Rien ne se perd tout se transforme et réciproquement
Chère Maminette*,
J'aimerais encore vous arracher un sourire — même pâle, un sourire reste un sourire — aussi, vais-je vous donner à lire une histoire drôle que j'avais écrite pour les défis du samedi — à ce propos, le thème de la semaine tourne autour de la mayonnaise et de la blague à trois sous, allez y faire un tour, j'ai raconté une histoire de Toto, elle pourrait vous distraire deux minutes — mais que j'ai recalée, précisément parce que j'y ai donné l'histoire de Toto et que je veux pas squatter les défis en les abreuvant de ma prose.
Une histoire que vous ne lirez nulle part ailleurs :
Un fou repeint un plafond.
Un autre fou entre dans la pièce.
Il dit au premier : “Accroche-toi au pinceau, j’enlève l’échelle.”
Un fou ? Un déséquilibré ? Un déséquilibré sur une échelle ? C’est risqué ! Il pourrait tomber.

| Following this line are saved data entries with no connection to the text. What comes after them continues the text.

(** A node that is not the head of its queue. *)
Lemma pop_behind k q g1 v h a n b g2 fuel : let gs := g1 ++ Group v h (a ++ n :: b) :: g2 in tree_rep k q gs ->
  exists q', pop fuel n q = Ret q' /\ tree_rep k q' (g1 ++ Group v h (a ++ b) :: g2) /\ keeps k (ids gs) q q'.
Proof.
  intros gs Hq. set (gr := Group v h (a ++ n :: b)). assert (Hgr : gr ∈ gs) by (unfold gs; set_solver).
  assert (Hn : nodes q !! n = Some (idle v)) by (apply (tr_rest _ _ _ Hq gr); [done|cbn; set_solver]).
  pose proof (dropped_behind n g1 g2 v h a b) as Hd. pose proof (dropped_ids _ _ _ Hd) as Hids. fold gs in Hids.
  pose proof (tr_nodup _ _ _ Hq) as Hnd. rewrite Hids in Hnd. apply NoDup_cons in Hnd as [Hnn Hnd].
  destruct (rep_members _ _ _ _ _ Hq) as [Hm Hsub]. pose proof (tr_ring _ _ _ Hq gr Hgr) as Hring. apply links_app in Hring as [R1 R2]. cbn in R1, R2.
  assert (Hlx : exists nx pv, unlink n q = Ret (with_links nx pv q) /\ links nx pv h (a ++ b) h /\ away (members gr) (RbTree.next q) (prev q) nx pv).
  { destruct b as [|y b].
    - destruct (unlink_spec q n h a) as (nx & pv & E1 & Hl & _ & Ha); [by split| |].
      { eapply NoDup_Permutation_proper; [|exact Hm]. cbn. solve_Permutation. }
      exists nx, pv. rewrite app_nil_r. split_and!; [done|done|]. intros z Hz. apply Ha. set_solver.
    - cbn [links] in R2. destruct R2 as [R2 R3]. destruct (unlink_spec q n y (b ++ h :: a)) as (nx & pv & E1 & Hl & _ & Ha).
      { split; [done|]. apply links_app. by split. }
      { eapply NoDup_Permutation_proper; [|exact Hm]. cbn. solve_Permutation. }
      exists nx, pv. split; [done|]. apply links_app in Hl as [L1 L2]. split; [by apply links_app|]. intros z Hz. apply Ha. set_solver. }
  destruct Hlx as (nx & pv & E1 & Hl & Ha). unfold pop, isHead. unfold get_node at 1. rewrite Hn. cbn [deref mbind outcome_bind pp idle].
  rewrite bool_decide_eq_false_2 by (intros Hx; by apply Hx). assert (Hx : exists x, RbTree.next q !! n = Some x).
  { destruct b; cbn [links] in *; unfold linked in *; clear -R1; revert R1; generalize h; induction a as [|z a IH]; intros w; cbn; unfold linked; naive_solver. }
  destruct Hx as (x & Hx). unfold next_of. rewrite Hx. cbn [deref mbind outcome_bind negb]. bind E1.
  unfold upd, get_node. cbn [with_links nodes]. rewrite Hn. cbn [deref mbind outcome_bind]. rewrite insert_id by done.
  destruct (rep_links k q gs (g1 ++ Group v h (a ++ b) :: g2) nx pv (ids gs) Hq) as [Hq1 Hk1]; try done.
  - destruct (tr_tree _ _ _ Hq) as (t & H1 & H2 & H3). exists t. split; [done|]. split; [|done]. rewrite H2. unfold gs. by rewrite !heads_app.
  - by eapply dropped_sorted, Hq.
  - intros y m Hy Hmm. apply elem_of_app in Hy as [Hy|[->|Hy]%elem_of_cons]; [apply (tr_rest _ _ _ Hq y); [set_solver|done]| |apply (tr_rest _ _ _ Hq y); [set_solver|done]].
    apply (tr_rest _ _ _ Hq gr); [done|]. cbn in *. set_solver.
  - eapply (rings_step k q g1 gr g2); [done|exact Ha| |done]. intros z Hz. by left.
  - intros z Hz. apply Ha. intros Hz'. by apply Hz, Hsub.
  - eexists. split; [reflexivity|]. eapply rep_alone; [exact Hq1|exact Hk1|done|]. rewrite Hids. by left.
Qed.

(** The head of a queue, seen in the tree. *)
Lemma foc_head k t fr q g1 gr g2 : foc k [] t fr q q -> inorder t = heads (g1 ++ gr :: g2) -> NoDup (heads (g1 ++ gr :: g2)).*1 ->
  exists x c l r, t = plug x (T c l (g_head gr) (g_val gr) r) /\ isHead (g_head gr) q = Ret true /\
    heads g1 = before x ++ inorder l /\ heads g2 = inorder r ++ after x.
Proof.
  intros H Hin Hn. destruct (find_node t (g_head gr) (g_val gr)) as (x & c & l & r & Ht).
  { rewrite Hin, heads_app. apply elem_of_app. right. by left. }
  exists x, c, l, r. split; [done|]. rewrite Ht in H. split.
  - apply foc_down in H. unfold isHead. bind (foc_get _ _ _ _ _ _ _ _ _ _ H). done.
  - rewrite heads_app in Hin, Hn. rewrite Ht, inorder_plug in Hin. cbn [inorder] in Hin. rewrite <- app_assoc, app_assoc in Hin. cbn [app] in Hin.
    symmetry in Hin. by apply split_unique in Hin.
Qed.

(** The head alone in its queue. *)
Lemma pop_only k q g1 v n g2 fuel : let gs := g1 ++ Group v n [] :: g2 in tree_rep k q gs -> (length (ids gs) <= fuel)%nat ->
  exists q', pop fuel n q = Ret q' /\ tree_rep k q' (g1 ++ g2) /\ keeps k (ids gs) q q'.
Proof.
  intros gs Hq Hf. set (gr := Group v n []). assert (Hgr : gr ∈ gs) by (unfold gs; set_solver).
  destruct (rep_foc _ _ _ Hq) as (t & fr & H & Hrb & Hin & Hr & Hfr). pose proof (length_heads gs) as Hlen.
  destruct (foc_head k t fr q g1 gr g2 H Hin (heads_nodup _ (tr_nodup _ _ _ Hq))) as (x & c & l & r & -> & Eh & Hg1 & Hg2). cbn [g_head g_val gr] in *.
  pose proof (proj1 (ring_alone _ _) (tr_ring _ _ _ Hq gr Hgr)) as [Enx _]. cbn [g_head gr] in Enx.
  rewrite <- Hin in Hlen. apply foc_down in H. destruct (detach_spec _ _ _ _ _ _ _ _ _ _ fuel H Hrb ltac:(lia)) as (q1 & t' & b & E1 & H1 & Hrb1 & Hin1).
  unfold pop. bind Eh. cbn [negb]. unfold next_of. rewrite Enx. cbn [deref mbind outcome_bind]. rewrite decide_False by (intros Hx; by apply Hx). bind E1.
  pose proof (dropped_only n g1 g2 v) as Hd. pose proof (dropped_ids _ _ _ Hd) as Hids. fold gs gr in Hids.
  pose proof (tr_nodup _ _ _ Hq) as Hnd. rewrite Hids in Hnd. apply NoDup_cons in Hnd as [Hnn Hnd].
  eexists. split; [reflexivity|]. eapply rep_alone; [| |done|rewrite Hids; by left].
  - eapply (foc_rep k t' _ q q1 _ q (heads gs).*1 H1 Hrb1).
    + rewrite Hin1, heads_app, Hg1, Hg2. by rewrite <- app_assoc.
    + intros m nd Hm Hl. right. by apply Hfr.
    + intros y m Hy Hm. assert (Hy' : y ∈ gs) by (unfold gs; set_solver). split; [by eapply rest_not_head; [apply Hq|..]|]. by eapply tr_rest.
    + intros y Hy. eapply tr_ring; [done|]. unfold gs. set_solver.
    + by eapply dropped_sorted, Hq.
    + done.
  - eapply foc_keeps; [exact H1| |done|done|done]. intros m nd Hm Hl. right. apply Hfr; [|done]. by intros ?%heads_ids.
Qed.
Lemma price_mid b s : 0 <= s <= b -> b < 2 ^ 64 -> price b s = mid b s /\ s <= mid b s <= b.
Proof.
  intros Hs Hb. unfold price, mid. destruct (Z.eqb_spec s Msg.MARKET_PRICE); [lia|].
  rewrite (wrap_id 64 (b - s)) by lia.
  assert (0 <= (b - s) / 2 <= b - s) by (split; [apply Z.div_pos; lia|apply Z.div_le_upper_bound; lia]).
  rewrite wrap_id by lia. lia.
Qed.

(** A trade at a price neither side objects to, with an order of the book. *)
Definition fair_buy (bp bg : Z) (ss : list rest) (t : trade) : Prop :=
  t_buy t = bg /\ 0 < t_amount t /\
  exists s, s ∈ ss /\ t_sell t = r_guid s /\ t_price t = mid bp (r_price s) /\ t_amount t <= r_amount s /\
    r_price s <= t_price t <= bp.

Definition fair_sell (sp sg : Z) (bs : list rest) (t : trade) : Prop :=
  t_sell t = sg /\ 0 < t_amount t /\
  exists b, b ∈ bs /\ t_buy t = r_guid b /\ t_price t = mid (r_price b) sp /\ t_amount t <= r_amount b /\
    sp <= t_price t <= r_price b.

(** What is left of one side: a suffix, of which the first may have been reduced. *)
Definition left_of (ss ss' : list rest) : Prop :=
  exists n, ss' = drop n ss \/ exists x a, drop n ss = x :: drop (S n) ss /\ 0 < a < r_amount x /\ ss' = take_from x a :: drop (S n) ss.

Lemma left_cons s ss ss' : left_of ss ss' -> left_of (s :: ss) ss'.
Proof. intros [n Hn]. exists (S n). exact Hn. Qed.

Lemma left_id ss : left_of ss ss.
Proof. exists 0%nat. by left. Qed.

Record matched (a : Z) (ss : list rest) (ts : list trade) (ss' : list rest) (rem : option Z) : Prop := {
  ma_left : left_of ss ss';
  ma_rem : match rem with Some r => 0 < r <= a | None => True end;
  ma_own : traded ts + match rem with Some r => r | None => 0 end = a;
  ma_other : traded ts + total ss' = total ss
}.

Lemma total_cons r l : total (r :: l) = r_amount r + total l.
Proof. done. Qed.

Lemma traded_cons t l : traded (t :: l) = t_amount t + traded l.
Proof. done. Qed.

Lemma fair_buy_cons bp bg s ss t : fair_buy bp bg ss t -> fair_buy bp bg (s :: ss) t.
Proof. intros (H1 & H2 & x & Hx & H). split_and!; [done|done|]. exists x. split; [by right|done]. Qed.

Lemma fair_sell_cons sp sg s ss t : fair_sell sp sg ss t -> fair_sell sp sg (s :: ss) t.
Proof. intros (H1 & H2 & x & Hx & H). split_and!; [done|done|]. exists x. split; [by right|done]. Qed.

(** One matching step: the first of the other side used up, reduced, or met exactly. *)
Lemma matched_more a s ss t ts ss' rem : t_amount t = r_amount s -> r_amount s < a -> rest_ok s ->
  matched (a - r_amount s) ss ts ss' rem -> matched a (s :: ss) (t :: ts) ss' rem.
Proof.
  intros Ht Ha [Hs _] [M1 M2 M3 M4]. split; [by apply left_cons| |rewrite traded_cons; lia|rewrite traded_cons, total_cons; lia].
  destruct rem; [lia|done].
Qed.

Lemma matched_part a s ss t : t_amount t = a -> 0 < a < r_amount s -> matched a (s :: ss) [t] (take_from s a :: ss) None.
Proof.
  intros Ht Ha. split; [|done| |].
  - exists 0%nat. right. exists s, a. split_and!; [done|lia..|done].
  - rewrite traded_cons. cbn. lia.
  - rewrite traded_cons, !total_cons. cbn. lia.
Qed.

Lemma matched_full a s ss t : t_amount t = a -> a = r_amount s -> matched a (s :: ss) [t] ss None.
Proof.
  intros Ht Ha. split; [apply left_cons, left_id|done| |].
  - rewrite traded_cons. cbn. lia.
  - rewrite traded_cons, !total_cons. cbn. lia.
Qed.

Lemma matched_none a ss : 0 < a -> matched a ss [] ss (Some a).
Proof. intros Ha. split; [apply left_id|lia|done|done]. Qed.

Repeint ? Donne une deuxième couche ? Ou peint un plafond que son collègue aurait peint précédemment ?
Un plafond ? On dit des fous qu’ils ont une araignée au plafond. Ce serait donc une allégorie pour signifier que le déséquilibré, en équilibre sur son échelle, serait en période de récidive (il repeint) ?
Un autre fou ? On serait dans un asile et les patients seraient assez autonomes pour se déplacer d’une pièce à l’autre sans la présence d’un infirmier ?
Entre dans la pièce ? La pièce du fou ou la pièce du fond ? Pas la fesse du pion ? Quoique ? Il entre dans l’intimité du premier. Il le dérange. Il viole son espace personnel. Ou serait-ce le même ? Un dédoublement de personnalité.
Un schizophrène repeint un plafond. Il se dit à lui-même...
C’est une hypothèse, docteur, à retenir.
Il se dit à lui-même. Il essaie donc de se convaincre. “Accroche-toi au pinceau.” Il ne dit pas "au rouleau". La profession repeint les plafonds au rouleau. Pas au pinceau.
Pinceau = symbole phallique.
Accroche-toi au pinceau. Accroche-toi à ton pinceau.
Le type se masturbe en fait.
Je retire l’échelle.
L’échelle = ascenseur. Ascenseur vers le septième ciel.
Je retire l’échelle. Je te prive de l’accession au plaisir.
Je te castre. L’univers hospitalier est castrateur. Branle-toi, tu n’en tireras aucun plaisir.
Un schizophrène s’astique le manche ; du fond de sa névrose, un autre lui-même lui envoie un message : l’amour physique est sans issue.
Autre hypothèse : échelle = évasion.
Accroche-toi au pinceau = masturbe-toi !
J’enlève l’échelle = ce n’est pas ainsi que tu recouvreras la liberté.
A Charenton, un malade mental prend conscience que l’onanisme, une fois éprouvé l’éphémère plaisir plus ou moins longuement conquis, ne lui ouvrira pas la porte vers la liberté. Il le sait et pourtant il ne peut s’empêcher de repeindre son plafond. Il n’est pas sorti d’affaire, le barbouilleur.
C’est bien triste comme histoire**, Maminette, n'est pas amuseur qui veut. Au moins, aurais-je essayé ; cet effort mérite un sourire n'est-ce pas ?
*La vie étant faite ainsi que l'on sait, j'aime à croire que d'autres que vous tireront profit des trois minutes accordées à la lecture de ces papistacheries estivales.
** Je me plais à penser que le succès inter-générationnel de cette histoire doit tenir en grande partie au sens que je viens de révéler.